Sec. 719. Practice in actions to quiet title-Miscellaneous notes-Statutes construed and amended. Where several persons claim title under the same person, some by deeds and others by contracts of purchase, requirements of which they allege have been performed, the several deeds and contracts being made at different times and embracing distinct parcels, they cannot join in a suit to remove, as a cloud upon their title, a mortgage covering all the land. Utterback v. Meeker, 16 Wash. 185 (47 Pac. Rep. 428). Where both parties claim title under a common grantor, the plaintiff is not required to trace his title back of such grantor. Brown v. Taber, 103 Ia. 1 (72 N. W. Rep. 416). In an action to quiet title by a purchaser at an execution sale as against the judgment debtor the production of the judgment, execution and sheriff's deed is prima facie evidence of the plaintiff's right to recover without proof that the judgment debtor had title or possession of the land at the date of the lien or of the sale. Reilley v. Wright, 117 Cal. 77 (48 Pac. Rep. 970). Where the bill alleges possession by the plaintiff and the proof shows the property to be vacant, the variance is fatal. Glos v. Bouton, 170 Ill. 249 (48 N. E. Rep. 949). As a general rule, the answer of one defendant is not admissible in evidence against his codefendant, but this rule does not prevail where the defendants are privies in estate, so that the right of one of them devolves upon the other. Lockman v. Miller,

Miss.

(22 So. Rep. 822). Where a complaint in an action to quiet title to a mining claim, does not call upon the defendants to set out their interest or claim of title, they may show under a general denial a valid location by them prior to the plaintiff's location. Adams v. Crawford, 116 Cal. 495 (48 Pac. Rep. 488). Where the plaintiff's title is denied and the evidence shows the land claimed to be within a grant made by the government to a railroad company, which was sub

sequently cancelled except as to certain clauses, the plaintiff must show that he is within one of the exceptions. Bahmer v. Big Rock Creek Irr. Dist., 117 Cal. 19 (48 Pac. Rep. 908). Conn. Pub. Laws 1893, ch. 66, governing actions to quiet title, is not unconstitutional for the reason that it deprives litigants of the right of trial by jury, nor does it deprive the defendant in such an action of due process of law by compelling him to either say that he claims no interest in the property or to state fully what his claim is. Miles v. Strong, 68 Conn. 273 (36 Atl. Rep. 55). Ill. Rev. Stat. ch., 116, §§ 15, 20, construed and applied-proceedings to establish title under burnt records act. French v. Goodman, 167 Ill. 345 (47 N. E. Rep. 737). Particular evidence held sufficient to establish a prima facie case for plaintiff in an action under this statute. Cooney v. A. Booth Packing Co., 169 Ill. 370 (48 N. E. Rep. 406). Va. Code, §§ 2361-2364, construed and applied-action to establish lost deed and removal of cloud from title-sufficiency of evidence.
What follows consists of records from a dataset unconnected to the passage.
#[global] Instance count_owns_table : Owns count_view f_hash_table.
Proof. solve_owns. Qed.
#[global] Instance ids_owns_start : Owns ids_view f_new_start_id.
Proof. solve_owns. Qed.
#[global] Instance ids_owns_convert : Owns ids_view f_convert_id.
Proof. solve_owns. Qed.
#[global] Instance ids_owns_role_edge : Owns ids_view f_role_edge.
Proof. solve_owns. Qed.
#[global] Instance ids_owns_role_vertex : Owns ids_view f_role_vertex.
Proof. solve_owns. Qed.
#[global] Instance replace_owns_vertices : Owns replace_view f_vertex_buckets.
Proof. solve_owns. Qed.
#[global] Instance replace_owns_new_edge : Owns replace_view f_new_edge_sequence.
Proof. solve_owns. Qed.
#[global] Instance replace_owns_new_vertex : Owns replace_view f_new_vertex_sequence.
Proof. solve_owns. Qed.

(** Reading what no thread writes, and the own entry of a vector. *)
Ltac solve_reads :=
  intros m1 m2; view_cases m1; view_cases m2; cbn; intros; split_view; by subst.

#[global] Instance count_reads_pairs t : Reads count_view t m_pairs.
Proof. solve_reads. Qed.
#[global] Instance ids_reads_table t : Reads ids_view t hash_table.
Proof. solve_reads. Qed.
#[global] Instance replace_reads_table t : Reads replace_view t hash_table.
Proof. solve_reads. Qed.
#[global] Instance replace_reads_convert t : Reads replace_view t convert_id.
Proof. solve_reads. Qed.
#[global] Instance replace_reads_buckets t : Reads replace_view t m_buckets.
Proof. solve_reads. Qed.

Section accesses.
Context {V : Type} (view : nat → mem → V).

Lemma entry_vget {A} t (l1 l2 : list A) : entry t l1 = entry t l2 → vget l1 (Z.of_nat t) = vget l2 (Z.of_nat t).
Proof using. unfold entry, vget. intros [= _ Ht]. by rewrite !zlookup_of_nat, Ht. Qed.

#[global] Instance reads_own {A} t (v : field A) : Owns view v → Reads view t (λ m, vget (get v m) (Z.of_nat t)).
Proof using. intros Hv m1 m2 Hm. by apply entry_vget, (own_get (view := view) (v := v)). Qed.

#[global] Instance reads_const {A} t (a : A) : Reads view t (λ _, a).
Proof using. by intros m1 m2. Qed.

#[global] Instance reads_vget {A} t (f : mem → list A) i : Reads view t f → Reads view t (λ m, vget (f m) i).
Proof using. intros Hf m1 m2 Hm. by rewrite (Hf m1 m2). Qed.

#[global] Instance reads_bind {A B} t (f : mem → res A) (k : mem → A → res B) :
  Reads view t f → (∀ a, Reads view t (λ m, k m a)) → Reads view t (λ m, rbind (f m) (k m)).
Proof using. intros Hf Hk m1 m2 Hm. rewrite (Hf m1 m2 Hm). destruct (f m2) as [a|]; [|done]. by apply (Hk a m1 m2). Qed.

Lemma local_look {A} t (f : mem → res A) : Reads view t f → local view t (look f).
Proof using.
  intros Hf. apply local_act. split.
  - intros m1 m2 Hm. rewrite (Hf m1 m2 Hm). by destruct (f m2).
  - intros m m' a u. destruct (f m); [|done]. by intros [= -> ->].
Qed.

Lemma local_upd {A B} t (v : field A) (g : A → res (A * B)) : Owns view v → local view t (upd v t g).
Proof using.
  intros Hv. apply local_act. split.
  - intros m1 m2 Hm. rewrite (entry_vget t (get v m1) (get v m2)) by (by apply (own_get (view := view))).
    destruct (vget (get v m2) (Z.of_nat t)) as [x|]; [|done]. simpl. destruct (g x) as [[y b]|]; [|done]. simpl. split; [done|].
    unfold zinsert. rewrite Nat2Z.id. by apply (own_put (view := view)).
  - intros m m' a u. destruct (vget (get v m) (Z.of_nat t)) as [x|]; [|done]. simpl. destruct (g x) as [[y b]|]; [|done]. simpl.
    intros [= <- <-] Hne. unfold zinsert. rewrite Nat2Z.id. by apply (own_frame (view := view)).
Qed.
End accesses.

#[global] Instance count_reads_own_table t : Reads count_view t (λ m, vget (hash_table m) (Z.of_nat t)).
Proof. apply (reads_own count_view t f_hash_table). apply _. Qed.
#[global] Instance ids_reads_own_start t : Reads ids_view t (λ m, vget (new_start_id m) (Z.of_nat t)).
Proof. apply (reads_own ids_view t f_new_start_id). apply _. Qed.
#[global] Instance replace_reads_own_vertices t : Reads replace_view t (vertices_of t).
Proof. apply (reads_own replace_view t f_vertex_buckets). apply _. Qed.
#[global] Instance replace_reads_own_edges t : Reads replace_view t (edges_of t).
Proof. apply reads_vget. apply _. Qed.

(** A program all of whose accesses are to the view of its thread. *)
Ltac solve_local :=
  repeat (intros; match goal with
  | |- local _ _ (look _) => apply local_look; apply _
  | |- local _ _ (upd _ _ _) => apply local_upd; apply _
  | |- local _ _ (upd_ _ _ _) => apply local_upd; apply _
  | |- local _ _ (pbind _ _) => apply local_bind
  | |- local _ _ (pfor_each _ _ _) => apply local_pfor_each
  | |- local _ _ (pfor_up _ _ _ _) => apply local_pfor_up
  | |- local _ _ (pwhile _ _ _ _) => apply local_pwhile
  | |- local _ _ (Ret _) => exact I
  | |- local _ _ (if ?b then _ else _) => destruct b
  | |- local _ _ (match ?x with _ => _ end) => destruct x
  end).

Lemma processpairs_local t : local count_view t (processpairs_thread t).
Proof. unfold processpairs_thread. solve_local. Qed.

Lemma prepare_new_id_local iter t : local ids_view t (prepare_new_id_thread iter t).
Proof. unfold prepare_new_id_thread. solve_local. Qed.

Lemma replace_row_local cast t len lo hi limit vsize :
  Reads replace_view t hi → Reads replace_view t limit →
  local replace_view t (replace_row_thread cast t len lo hi limit vsize).
Proof. unfold replace_row_thread, scan_thread, pair_id_thread. solve_local. Qed.

Lemma replace_local t : local replace_view t (replace_thread t).
Proof. unfold replace_thread. solve_local; intros; apply replace_row_local; apply _. Qed.

(** ** The threads alone *)

#[local] Arguments run : simpl never.
#[local] Arguments pbind : simpl never.
#[local] Arguments look : simpl never.
#[local] Arguments upd : simpl never.
#[local] Arguments upd_ : simpl never.
#[local] Arguments replace_row : simpl never.
#[local] Arguments scan : simpl never.

Lemma run_look {A} (f : mem → res A) m a : f m = Ok a → run (look f) m = Ok (m, a).
Proof. intros Hf. unfold look. rewrite run_act. by rewrite Hf. Qed.

Lemma run_upd {A B} (v : field A) t (g : A → res (A * B)) m x y b :
  get v m !! t = Some x → g x = Ok (y, b) → run (upd v t g) m = Ok (put v (<[t := y]> (get v m)) m, b).
Proof.
  intros Hx Hg. unfold upd. rewrite run_act. unfold vget. rewrite zlookup_of_nat, Hx. simpl. rewrite Hg. simpl.
  unfold zinsert. by rewrite Nat2Z.id.
Qed.

Lemma run_upd_ {A} (v : field A) t (g : A → A) m x :
  get v m !! t = Some x → run (upd_ v t g) m = Ok (put v (<[t := g x]> (get v m)) m, tt).
Proof. intros Hx. by apply (run_upd _ _ _ _ x). Qed.

Lemma vget_nat {A} (l : list A) t x : l !! t = Some x → vget l (Z.of_nat t) = Ok x.
Proof. intros Hx. apply vget_ok. by rewrite zlookup_of_nat. Qed.

(** Entry [t], when it was just written. *)
Lemma lookup_own {A} (l : list A) t x y : l !! t = Some x → <[t := y]> l !! t = Some y.
Proof. intros Hx. apply list_lookup_insert_eq. by eapply lookup_lt_Some. Qed.

Lemma run_processpairs t m pairs table :
  m_pairs m !! t = Some pairs → hash_table m !! t = Some table →
  run (processpairs_thread t) m = Ok (put f_hash_table (<[t := processpairs pairs table]> (hash_table m)) m, tt).
Proof.
  destruct m as [a b c d e f g h i j]. cbn. intros Hp Ht. unfold processpairs_thread.
  erewrite run_bind_ok by (apply run_look; cbn; by apply vget_nat).
  pose (mk := λ table, (Mem a (<[t := table]> b) c d e f g h i j, tt)).
  assert (Mem a b c d e f g h i j = (mk table).1) as -> by (simpl; by rewrite list_insert_id).
  erewrite run_bind_ok.
  2: { apply (run_pfor_each mk pairs (λ pair table, count_pair table pair)). intros pair tab _. unfold mk at 1 2. cbn [fst snd].
    erewrite run_bind_ok by (apply run_look; cbn; rewrite (vget_nat _ _ tab) by (by eapply lookup_own); reflexivity).
    unfold mk, count_pair. destruct (tab !! pair); erewrite run_upd_ by (cbn; by eapply lookup_own); cbn; by rewrite list_insert_insert_eq. }
  erewrite run_upd_ by (unfold mk; cbn; by eapply lookup_own). unfold mk. cbn. rewrite list_insert_insert_eq. done.
Qed.

(** Run the next access: a read, or a change of the own entry of a vector. *)
Ltac run_look := erewrite run_bind_ok by (apply run_look; cbn; erewrite vget_nat by (done || by eapply lookup_own); reflexivity).
Ltac run_upd := erewrite run_bind_ok by (apply run_upd_; cbn; (done || by eapply lookup_own)); cbn; rewrite ?list_insert_insert_eq.

(** The entries of thread [t] after [prepare_new_id]. *)
Definition ids_mem (t : nat) (r : new_ids) (m : mem) : mem :=
  let '(Mem a b c d e f g h i j) := m in
  Mem a b (<[t := start_id r]> c) (<[t := convert r]> d) (<[t := temp_role_edge r]> e) (<[t := temp_role_vertex r]> f) g h i j.

Lemma run_prepare_new_id iter t m table start :
  hash_table m !! t = Some table → new_start_id m !! t = Some start → convert_id m !! t = Some ∅ →
  role_edge m !! t = Some [] → role_vertex m !! t = Some [] →
  run (prepare_new_id_thread iter t) m = Ok (ids_mem t (prepare_new_id (iter (Z.of_nat t) table) start) m, tt).
Proof.
  destruct m as [a b c d e f g h i j]. cbn. intros Ht Hs Hc He Hv. unfold prepare_new_id_thread. run_look.
  pose (mk := λ r, (ids_mem t r (Mem a b c d e f g h i j), cur_v_offset r)). pose (r0 := NewIds start ∅ [] [] 0).
  assert (Mem a b c d e f g h i j = (mk r0).1) as -> by (simpl; by rewrite !list_insert_id).
  erewrite run_bind_ok.
  2: { apply (run_pfor_each mk _ (λ item r, prepare_one r item) _ r0). intros [k n] [s co re rv o] _. unfold mk. cbn.
    run_look. do 5 run_upd. by rewrite <-app_assoc. }
  done.
Qed.

Lemma run_pair_id x y m r :
  pair_id (hash_table m) (convert_id m) x y = Ok r → run (pair_id_thread x y) m = Ok (m, r).
Proof.
  unfold pair_id, pair_id_thread. intros Hr. destruct (vget (hash_table m) _) as [table|] eqn:Ht; [|done]. cbn in Hr.
  erewrite run_bind_ok by (apply run_look; cbn; rewrite Ht; reflexivity).
  destruct (table !! _); [|by injection Hr as <-]. apply run_look.
  destruct (vget (convert_id m) _) as [convert|]; [|done]. cbn in *. by destruct (convert !! _).
Qed.

Section replace.
Context (t : nat) (a : list (list Z)) (tables : list (gmap Z Z)) (c : list Z) (convs : list (gmap Z Z)).
Context (e f g h i j : list (list Z)) (edges : list Z).
Context (Hedges : g !! t = Some edges) (Hi : is_Some (i !! t)) (Hj : is_Some (j !! t)) (Hh : is_Some (h !! t)).

(** The memory while thread [t] rewrites its rows. *)
Definition rw_mem (vertices new_edge new_vertex : list Z) : mem :=
  Mem a tables c convs e f g (<[t := vertices]> h) (<[t := new_edge]> i) (<[t := new_vertex]> j).

Lemma edges_of_rw vs ne nv : edges_of t (rw_mem vs ne nv) = Ok edges.
Proof using Hedges. by apply vget_nat. Qed.

Lemma vertices_of_rw vs ne nv : vertices_of t (rw_mem vs ne nv) = Ok vs.
Proof using Hh. destruct Hh as [x Hx]. apply vget_nat. by eapply lookup_own. Qed.

Lemma run_push_edge vs ne nv x :
  run (upd_ f_new_edge_sequence t (λ new_edge, new_edge ++ [x])) (rw_mem vs ne nv) = Ok (rw_mem vs (ne ++ [x]) nv, tt).
Proof using Hi.
  destruct Hi as [y Hy]. erewrite run_upd_ by (cbn; by eapply lookup_own). unfold rw_mem. cbn. by rewrite list_insert_insert_eq.
Qed.

Lemma run_push_vertex vs ne nv x :
  run (upd_ f_new_vertex_sequence t (λ new_vertex, new_vertex ++ [x])) (rw_mem vs ne nv) = Ok (rw_mem vs ne (nv ++ [x]), tt).
Proof using Hj.
  destruct Hj as [y Hy]. erewrite run_upd_ by (cbn; by eapply lookup_own). unfold rw_mem. cbn. by rewrite list_insert_insert_eq.
Qed.

Lemma run_edge vs ne nv idx x :
  vget edges idx = Ok x → run (look (λ m, let* edges := edges_of t m in vget edges idx)) (rw_mem vs ne nv) = Ok (rw_mem vs ne nv, x).
Proof using Hedges. intros Hx. apply run_look. by rewrite edges_of_rw. Qed.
Barley v. Byrd, 95 Va. 316 (28 S. E. Rep. 329). Me. Rev. Stat., ch. 104, § 48-notice to defendant-decree upon default-amended, Laws 1899, ch. 99, p. 102. Mass. Laws 1897, ch. 522, § 1; Laws 1898, ch. 457, § 1-making parties defendant of persons who are non-residents, unknown, or not in being—amended, Laws 1899, p. 340. N. Dak. Rev. Codes, 5907-parties defendant to actions to quiet title -unknown heirs amended, Laws 1899, p. 228.

Sec. 720. Trespass to try title. A complaint in the nature of trespass to try title to a mining claim is sufficient where it avers ownership, right of possession, and the fact of possession and entry by defendant without consent of plaintiff, his mining thereon and threat to continue to mine, and damages done by reason of defendant's acts. McKay v. McDougal, 19 Mont. 488 (48 Pac. Rep. 988). A claim through a common source of title is not shown by a defendant in an action of trespass to try title claiming title under a tax deed purporting to convey to his predecessor in title the interest of the plaintiff's predecessor" and of every other claimant whomsoever in and to" the land. Hendricks v. Huffmeyer, 90 Tex. 577 (40 S. W. Rep. 1).